(* ===== verification/RbMap.v ===== *)
(** * A red-black tree as a map (src/include/rosx/rbtree.h, src/lib/rbtree.c)

    The library only links and rebalances; the search for a key is written by its users, as
    the header shows with a cache of pages that are found by their offset.  Here those
    functions are put on top of the library: searching, inserting with [rb_insert_color]
    and removing with [rb_erase] are the lookup, the insertion and the deletion of a finite
    map from keys to nodes. *)

From stdpp Require Import base gmap list sorting.
From Stdlib Require Import ZArith Lia.
From S2P Require Import Prelude Rbtree RbShape RbBalance RbWalk RbErase.
#[local] Open Scope Z_scope.
#[local] Open Scope rosx_scope.

Section Map.
  (** [rb_entry(n, struct page, rb_page_cache)->offset]: the key of the object around a
      node; the functions do not change it. *)
  Context (offset_of : Z -> Z).

(** ** The functions *)

Fixpoint search_loop (fuel : nat) (offset n : Z) : proc rb_state Z :=
  match fuel with
  | O => crash NoFuel
  | S fuel =>
    if decide (n <> 0) then
      let! r := ld n in
      if decide (offset < offset_of n) then search_loop fuel offset (rb_left r)
      else if decide (offset > offset_of n) then search_loop fuel offset (rb_right r)
      else ret n
    else ret 0
  end.

Definition rb_search_page_cache (offset : Z) : proc rb_state Z :=
  let! n := gets rb_root in
  let! fuel := gets rb_fuel in
  search_loop fuel offset n.

(** [*p]. *)
Definition ld_link (p : link) : proc rb_state Z :=
  match p with
  | RootLink => gets rb_root
  | LeftLink a => let! n := ld a in ret (rb_left n)
  | RightLink a => let! n := ld a in ret (rb_right n)
  end.

(** The loop of [__rb_insert_page_cache]: the place for the new node and its parent, or the
    node that has the key already. *)
Fixpoint descend (fuel : nat) (offset : Z) (p : link) (parent : Z) : proc rb_state (link * Z + Z) :=
  match fuel with
  | O => crash NoFuel
  | S fuel =>
    let! n := ld_link p in
    if decide (n <> 0) then
      if decide (offset < offset_of n) then descend fuel offset (LeftLink n) n
      else if decide (offset > offset_of n) then descend fuel offset (RightLink n) n
      else ret (inr n)
    else ret (inl (p, parent))
  end.

Definition __rb_insert_page_cache (offset node : Z) : proc rb_state Z :=
  let! fuel := gets rb_fuel in
  let! r := descend fuel offset RootLink 0 in
  match r with
  | inl (p, parent) => rb_link_node node parent p ;;; ret 0
  | inr page => ret page
  end.

Definition rb_insert_page_cache (offset node : Z) : proc rb_state Z :=
  let! r := __rb_insert_page_cache offset node in
  if decide (r <> 0) then ret r
  else
    rb_insert_color node ;;;
    ret r.

(** ** The map a tree stands for *)

Definition before_key (a b : Z) : Prop := offset_of a < offset_of b.
Definition ordered (l : list Z) : Prop := StronglySorted before_key l.
Definition view (l : list Z) : gmap Z Z := list_to_map ((fun a => (offset_of a, a)) <$> l).

Record map_rep (s : rb_state) (m : gmap Z Z) (T : tree) : Prop := {
  mr_rep : rep s T;
  mr_balanced : red_black T;
  mr_ordered : ordered (inorder T);
  mr_view : view (inorder T) = m;
}.

Lemma ordered_app l1 l2 :
  ordered (l1 ++ l2) <-> ordered l1 /\ ordered l2 /\ forall a b, a ∈ l1 -> b ∈ l2 -> offset_of a < offset_of b.
Proof using Type.
  unfold ordered. induction l1 as [|x l1 IH]; cbn [app].
  { split; [intros H; split_and!; [constructor|done|set_solver]|tauto]. }
  split.
  - intros [(H1 & H2 & H3)%IH Hx]%StronglySorted_inv. apply Forall_app in Hx as [Hx1 Hx2].
    split_and!; [by constructor|done|]. intros a b [->|Ha]%elem_of_cons Hb; [|by apply H3].
    rewrite Forall_forall in Hx2. by apply Hx2.
  - intros ([H1 Hx]%StronglySorted_inv & H2 & H3). constructor.
    + apply IH. split_and!; [done|done|]. intros a b Ha. apply H3. by right.
    + apply Forall_app. split; [done|]. apply Forall_forall. intros b Hb. apply H3; [by left|done].
Qed.

Lemma ordered_cons a l : ordered (a :: l) <-> ordered l /\ forall b, b ∈ l -> offset_of a < offset_of b.
Proof using Type.
  unfold ordered. split.
  - intros [? H]%StronglySorted_inv. by rewrite Forall_forall in H.
  - intros [? H]. constructor; [done|]. by apply Forall_forall.
Qed.

(** Keys occur once. *)
Lemma ordered_keys l : ordered l -> NoDup (((fun a => (offset_of a, a)) <$> l).*1).
Proof using Type.
  intros H. rewrite <-list_fmap_compose. induction l as [|a l IH]; [constructor|].
  apply ordered_cons in H as [Hl Ha]. cbn. constructor; [|by apply IH].
  intros (b & E & Hb)%list_elem_of_fmap. cbn in E. specialize (Ha b Hb). lia.
Qed.

Lemma view_lookup l a k : ordered l -> view l !! k = Some a <-> a ∈ l /\ offset_of a = k.
Proof using Type.
  intros H. unfold view. rewrite <-elem_of_list_to_map by (by apply ordered_keys). rewrite list_elem_of_fmap.
  split; [intros (b & E & Hb); by simplify_eq|intros [Ha <-]; by exists a].
Qed.

Lemma view_none l k : ordered l -> view l !! k = None <-> forall a, a ∈ l -> offset_of a <> k.
Proof using Type.
  intros H. rewrite eq_None_not_Some. split.
  - intros Hn a Ha E. apply Hn. exists a. by apply view_lookup.
  - intros Hn [a Ha]. apply view_lookup in Ha as [Ha E]; [|done]. by apply (Hn a Ha).
Qed.

Lemma view_ext l m : ordered l -> (forall k a, m !! k = Some a <-> a ∈ l /\ offset_of a = k) -> view l = m.
Proof using Type.
  intros H Hm. apply map_eq. intros k. apply option_eq. intros a. by rewrite (view_lookup l a k H), Hm.
Qed.

(** ** Searching *)

(** What a search below [t] returns. *)
Definition found (l : list Z) (k x : Z) : Prop :=
  (x ∈ l /\ offset_of x = k) \/ (x = 0 /\ forall a, a ∈ l -> offset_of a <> k).

Lemma search_run fuel k K t s :
  rep s (plug K t) -> ordered (inorder t) -> (length (inorder t) < fuel)%nat ->
  exists x, search_loop fuel k (addr t) s = Done x s /\ found (inorder t) k x.
Proof using Type.
  revert K t. induction fuel as [|fuel IH]; intros K t H Ho Hf; [lia|]. cbn [search_loop].
  destruct t as [|c l a r]; cbn [addr].
  { rewrite decide_False by (intros E; by apply E). exists 0. split; [done|]. right. split; [done|set_solver]. }
  pose proof (rep_ok _ _ L _ _ _ _ H) as [Hpos _]. rewrite decide_True by lia.
  rewrite (bind_run _ _ _ _ _ (ld_at _ _ L _ _ _ _ H)). cbn [mkd rb_left rb_right].
  rewrite length_inorder in Hf. cbn [inorder] in *. apply ordered_app in Ho as (Hl & Har & Hla).
  apply ordered_cons in Har as [Hr Har].
  destruct (decide (k < offset_of a)) as [Hlt|Hge].
  - destruct (IH (Fr L c a r :: K) l) as (x & -> & Hx); [done|done|lia|]. exists x. split; [done|].
    destruct Hx as [[? ?]|[-> Hn]]; [left; set_solver|right]. split; [done|].
    intros b [Hb|[->|Hb]%elem_of_cons]%elem_of_app; [by apply Hn|lia|]. specialize (Har b Hb). lia.
  - destruct (decide (k > offset_of a)) as [Hgt|Heq].
    + destruct (IH (Fr R c a l :: K) r) as (x & -> & Hx); [done|done|lia|]. exists x. split; [done|].
      destruct Hx as [[? ?]|[-> Hn]]; [left; set_solver|right]. split; [done|].
      intros b [Hb|[->|Hb]%elem_of_cons]%elem_of_app; [|lia|by apply Hn].
      specialize (Hla b a Hb ltac:(by left)). lia.
    + exists a. split; [done|]. left. split; [set_solver|lia].
Qed.

Lemma found_view l k x : ordered l -> found l k x -> x = default 0 (view l !! k).
Proof using Type.
  intros H [Hx|[-> Hn]].
  - apply view_lookup in Hx; [|done]. by rewrite Hx.
  - apply view_none in Hn; [|done]. by rewrite Hn.
Qed.

Lemma search_view s m T k : map_rep s m T -> rb_search_page_cache k s = Done (default 0 (m !! k)) s.
Proof using Type.
  intros [H _ Ho <-]. unfold rb_search_page_cache. rewrite !bind_gets, (proj1 H).
  destruct (search_run (rb_fuel s) k [] T s H Ho) as (x & -> & Hx).
  { pose proof (rep_fuel s [] T H). cbn in *. lia. }
  by rewrite (found_view _ _ _ Ho Hx).
Qed.

(** ** Inserting *)

Lemma ld_link_run K t s : rep s (plug K t) -> ld_link (linkk K) s = Done (addr t) s.
Proof using Type.
  intros (Hroot & HK & _)%rep_plug. destruct K as [|[[] c p u] K]; cbn [linkk ld_link repk] in *.
  - unfold gets. by rewrite Hroot.
  - destruct HK as (Hp & _). by rewrite (bind_ld _ _ _ _ Hp).
  - destruct HK as (Hp & _). by rewrite (bind_ld _ _ _ _ Hp).
Qed.

(** The hole [K] is where the key [k] belongs. *)
Definition place (k : Z) (K : list frame) : Prop :=
  (forall a, a ∈ before K -> offset_of a < k) /\ (forall a, a ∈ after K -> k < offset_of a).

Definition descended (T : tree) (k : Z) (r : link * Z + Z) : Prop :=
  match r with
  | inl (p, parent) => exists K, T = plug K Leaf /\ p = linkk K /\ parent = parentk K /\ place k K
  | inr x => x ∈ inorder T /\ offset_of x = k
  end.

Lemma descend_run fuel k K t s :
  rep s (plug K t) -> ordered (inorder t) -> place k K -> (length (inorder t) < fuel)%nat ->
  exists r, descend fuel k (linkk K) (parentk K) s = Done r s /\ descended (plug K t) k r.
Proof using Type.
  revert K t. induction fuel as [|fuel IH]; intros K t H Ho [Hb Ha] Hf; [lia|]. cbn [descend].
  rewrite (bind_run _ _ _ _ _ (ld_link_run _ _ _ H)). destruct t as [|c l a r]; cbn [addr].
  { rewrite decide_False by (intros E; by apply E). eexists. split; [done|]. by exists K. }
  pose proof (rep_ok _ _ L _ _ _ _ H) as [Hpos _]. rewrite decide_True by lia.
  rewrite length_inorder in Hf. cbn [inorder] in *. apply ordered_app in Ho as (Hl & Har & Hla).
  apply ordered_cons in Har as [Hr Har].
  destruct (decide (k < offset_of a)) as [Hlt|Hge].
  - apply (IH (Fr L c a r :: K) l); [done|done| |lia]. split; cbn [before after]; [done|].
    intros b [->|[Hbr|Hbk]%elem_of_app]%elem_of_cons; [done| |by apply Ha]. specialize (Har b Hbr). lia.
  - destruct (decide (k > offset_of a)) as [Hgt|Heq].
    + apply (IH (Fr R c a l :: K) r); [done|done| |lia]. split; cbn [before after]; [|done].
      intros b [Hbk|[Hbl|Hba]%elem_of_app]%elem_of_app; [by apply Hb| |].
      * specialize (Hla b a Hbl ltac:(by left)). lia.
      * apply list_elem_of_singleton in Hba as ->. lia.
    + eexists. split; [done|]. split; [rewrite inorder_plug; cbn; set_solver|lia].
Qed.

Lemma ordered_insert K a :
  ordered (before K ++ after K) -> place (offset_of a) K -> ordered (before K ++ a :: after K).
Proof using Type.
  intros (H1 & H2 & H3)%ordered_app [Hb Ha]. apply ordered_app. split_and!; [done| |].
  - by apply ordered_cons.
  - intros x y Hx [->|Hy]%elem_of_cons; [by apply Hb|by apply H3].
Qed.

Lemma insert_view s m T a :
  map_rep s m T -> ok_addr a -> is_Some (rb_heap s !! a) -> a ∉ inorder T ->
  match m !! offset_of a with
  | Some b => rb_insert_page_cache (offset_of a) a s = Done b s
  | None => exists s' T', rb_insert_page_cache (offset_of a) a s = Done 0 s' /\ map_rep s' (<[offset_of a := a]> m) T'
  end.
Proof using Type.
  intros [H Hb Ho <-] Hok Ha Hni. unfold rb_insert_page_cache, __rb_insert_page_cache.
  rewrite bind_bind, bind_gets.
  destruct (descend_run (rb_fuel s) (offset_of a) [] T s H Ho) as (r & E & Hr).
  { split; cbn; set_solver. }
  { pose proof (rep_fuel s [] T H). cbn in *. lia. }
  cbn [linkk parentk plug] in E, Hr. rewrite (bind_run _ _ _ _ _ E).
  destruct r as [[p parent]|x]; cbn [descended] in Hr.
  - destruct Hr as (K & -> & -> & -> & HK). rewrite inorder_plug in Ho |- *. cbn [inorder app] in Ho |- *.
    destruct (insert_rebalances s K a H Hb Hok Hni Ha) as (s' & T' & E' & H' & Hb' & HI & _).
    assert (Hn : view (before K ++ after K) !! offset_of a = None).
    { apply view_none; [done|]. destruct HK as [H1 H2]. intros b [Hx|Hx]%elem_of_app; [specialize (H1 b Hx)|specialize (H2 b Hx)]; lia. }
    rewrite Hn. exists s', T'. split.
    + revert E'. unfold bind. destruct (rb_link_node _ _ _ s) as [[] s1| |]; [|done|done]. cbn [obind].
      unfold ret at 1. cbn [obind]. rewrite decide_False by (intros E0; by apply E0). by intros ->.
    + assert (Ho' : ordered (inorder T')) by (rewrite HI; by apply ordered_insert).
      constructor; [done|done|done|]. apply view_ext; [done|]. intros k x. rewrite HI, lookup_insert_Some.
      rewrite (view_lookup _ _ _ Ho). rewrite !elem_of_app, elem_of_cons. split.
      * intros [[<- <-]|[_ [Hx Hk]]]; tauto.
      * intros [[Hx|[->|Hx]] Hk]; [|tauto|]; right; (split; [|tauto]); intros Hak;
          (apply (proj1 (view_none _ _ Ho) Hn x); [apply elem_of_app; tauto|congruence]).
  - rewrite (proj2 (view_lookup _ _ _ Ho) Hr). unfold ret. cbn [obind]. rewrite decide_True; [done|].
    destruct (find_node T x (proj1 Hr)) as (K & c & l & r & ->). pose proof (rep_ok _ _ L _ _ _ _ H) as [? _]. lia.
Qed.

(** ** Removing *)

Lemma erase_view s m T k a :
  map_rep s m T -> m !! k = Some a -> exists s' T', rb_erase a s = Done tt s' /\ map_rep s' (delete k m) T'.
Proof using Type.
  intros [H Hb Ho <-] Ha. apply view_lookup in Ha as [Ha <-]; [|done].
  apply list_elem_of_split in Ha as (l1 & l2 & E).
  destruct (erase_rebalances s T a l1 l2 H Hb E) as (s' & T' & E' & H' & Hb' & HI & _).
  exists s', T'. split; [done|]. rewrite E in Ho |- *. pose proof Ho as (H1 & H2 & H3)%ordered_app.
  apply ordered_cons in H2 as [H2 H4].
  assert (Ho' : ordered (inorder T')).
  { rewrite HI. apply ordered_app. split_and!; [done..|]. intros x y Hx Hy. apply H3; [done|by right]. }
  constructor; [done|done|done|]. apply view_ext; [done|]. intros j x.
  rewrite lookup_delete_Some, (view_lookup _ _ _ Ho), HI, !elem_of_app, elem_of_cons. split.
  - intros [Hj [[Hx|[->|Hx]] <-]]; tauto.
  - intros [Hx <-]. split; [|tauto]. destruct Hx as [Hx|Hx].
    + specialize (H3 x a Hx ltac:(by left)). lia.
    + specialize (H4 x Hx). lia.
Qed.

(** C18: The tree is a finite map from keys to nodes.  On a red-black tree that is ordered
    by its keys and stands for the map [m], searching for a key returns the node [m] has for
    it, or NULL, and changes nothing; inserting a node whose key is taken returns the node
    that has it and changes nothing; inserting any other node returns NULL and leaves a
    red-black tree that stands for [m] with the new node at its key; and erasing a node of
    [m] leaves one that stands for [m] without its key.  All of them end. *)
Theorem tree_is_map s m T :
  map_rep s m T ->
  (forall k, rb_search_page_cache k s = Done (default 0 (m !! k)) s) /\
  (forall a, ok_addr a -> is_Some (rb_heap s !! a) -> a ∉ inorder T ->
     match m !! offset_of a with
     | Some b => rb_insert_page_cache (offset_of a) a s = Done b s
     | None => exists s' T', rb_insert_page_cache (offset_of a) a s = Done 0 s' /\
                 map_rep s' (<[offset_of a := a]> m) T'
     end) /\
  (forall k a, m !! k = Some a -> exists s' T', rb_erase a s = Done tt s' /\ map_rep s' (delete k m) T').
Proof using Type.
  intros H. split_and!.
  - intros k. by eapply search_view.
  - intros a. by apply insert_view.
  - intros k a. by apply erase_view with (T := T).
Qed.

End Map.

(** The nodes 8 and 16 with the keys 80 and 160; 4 comes to them. *)
Lemma tree_is_map_witness :
  (forall k, rb_search_page_cache (fun a => a * 10) k sample_rb
     = Done (default 0 (list_to_map (M := gmap Z Z) [(80, 8); (160, 16)] !! k)) sample_rb) /\
  (exists s' T', rb_insert_page_cache (fun a => a * 10) 40 4 sample_rb = Done 0 s' /\
     map_rep (fun a => a * 10) s' (<[40 := 4]> (list_to_map [(80, 8); (160, 16)])) T') /\
  (exists s' T', rb_erase 16 sample_rb = Done tt s' /\
     map_rep (fun a => a * 10) s' (delete 160 (list_to_map [(80, 8); (160, 16)])) T').
Proof.
  destruct (tree_is_map (fun a => a * 10) sample_rb (list_to_map [(80, 8); (160, 16)]) (plug sample_path Leaf)) as (Hs & Hi & He).
  { destruct sample_rb_rep as [H HT]. constructor; [done|done| |done]. repeat constructor. }
  split; [exact Hs|]. split; [|exact (He 160 16 eq_refl)].
  apply (Hi 4); [done|by eexists|]. by apply (bool_decide_unpack _).
Defined.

########################################

WHAT YOU NEED TO DO:
Word for word, output the lines of the data from its first line through the line where "node that has the key already. *)" appears, and stop there.

SOLUTION TO THE PROBLEM:
(* ===== verification/RbMap.v ===== *)
(** * A red-black tree as a map (src/include/rosx/rbtree.h, src/lib/rbtree.c)

    The library only links and rebalances; the search for a key is written by its users, as
    the header shows with a cache of pages that are found by their offset.  Here those
    functions are put on top of the library: searching, inserting with [rb_insert_color]
    and removing with [rb_erase] are the lookup, the insertion and the deletion of a finite
    map from keys to nodes. *)

From stdpp Require Import base gmap list sorting.
From Stdlib Require Import ZArith Lia.
From S2P Require Import Prelude Rbtree RbShape RbBalance RbWalk RbErase.
#[local] Open Scope Z_scope.
#[local] Open Scope rosx_scope.

Section Map.
  (** [rb_entry(n, struct page, rb_page_cache)->offset]: the key of the object around a
      node; the functions do not change it. *)
  Context (offset_of : Z -> Z).

(** ** The functions *)

Fixpoint search_loop (fuel : nat) (offset n : Z) : proc rb_state Z :=
  match fuel with
  | O => crash NoFuel
  | S fuel =>
    if decide (n <> 0) then
      let! r := ld n in
      if decide (offset < offset_of n) then search_loop fuel offset (rb_left r)
      else if decide (offset > offset_of n) then search_loop fuel offset (rb_right r)
      else ret n
    else ret 0
  end.

Definition rb_search_page_cache (offset : Z) : proc rb_state Z :=
  let! n := gets rb_root in
  let! fuel := gets rb_fuel in
  search_loop fuel offset n.

(** [*p]. *)
Definition ld_link (p : link) : proc rb_state Z :=
  match p with
  | RootLink => gets rb_root
  | LeftLink a => let! n := ld a in ret (rb_left n)
  | RightLink a => let! n := ld a in ret (rb_right n)
  end.

(** The loop of [__rb_insert_page_cache]: the place for the new node and its parent, or the
    node that has the key already. *)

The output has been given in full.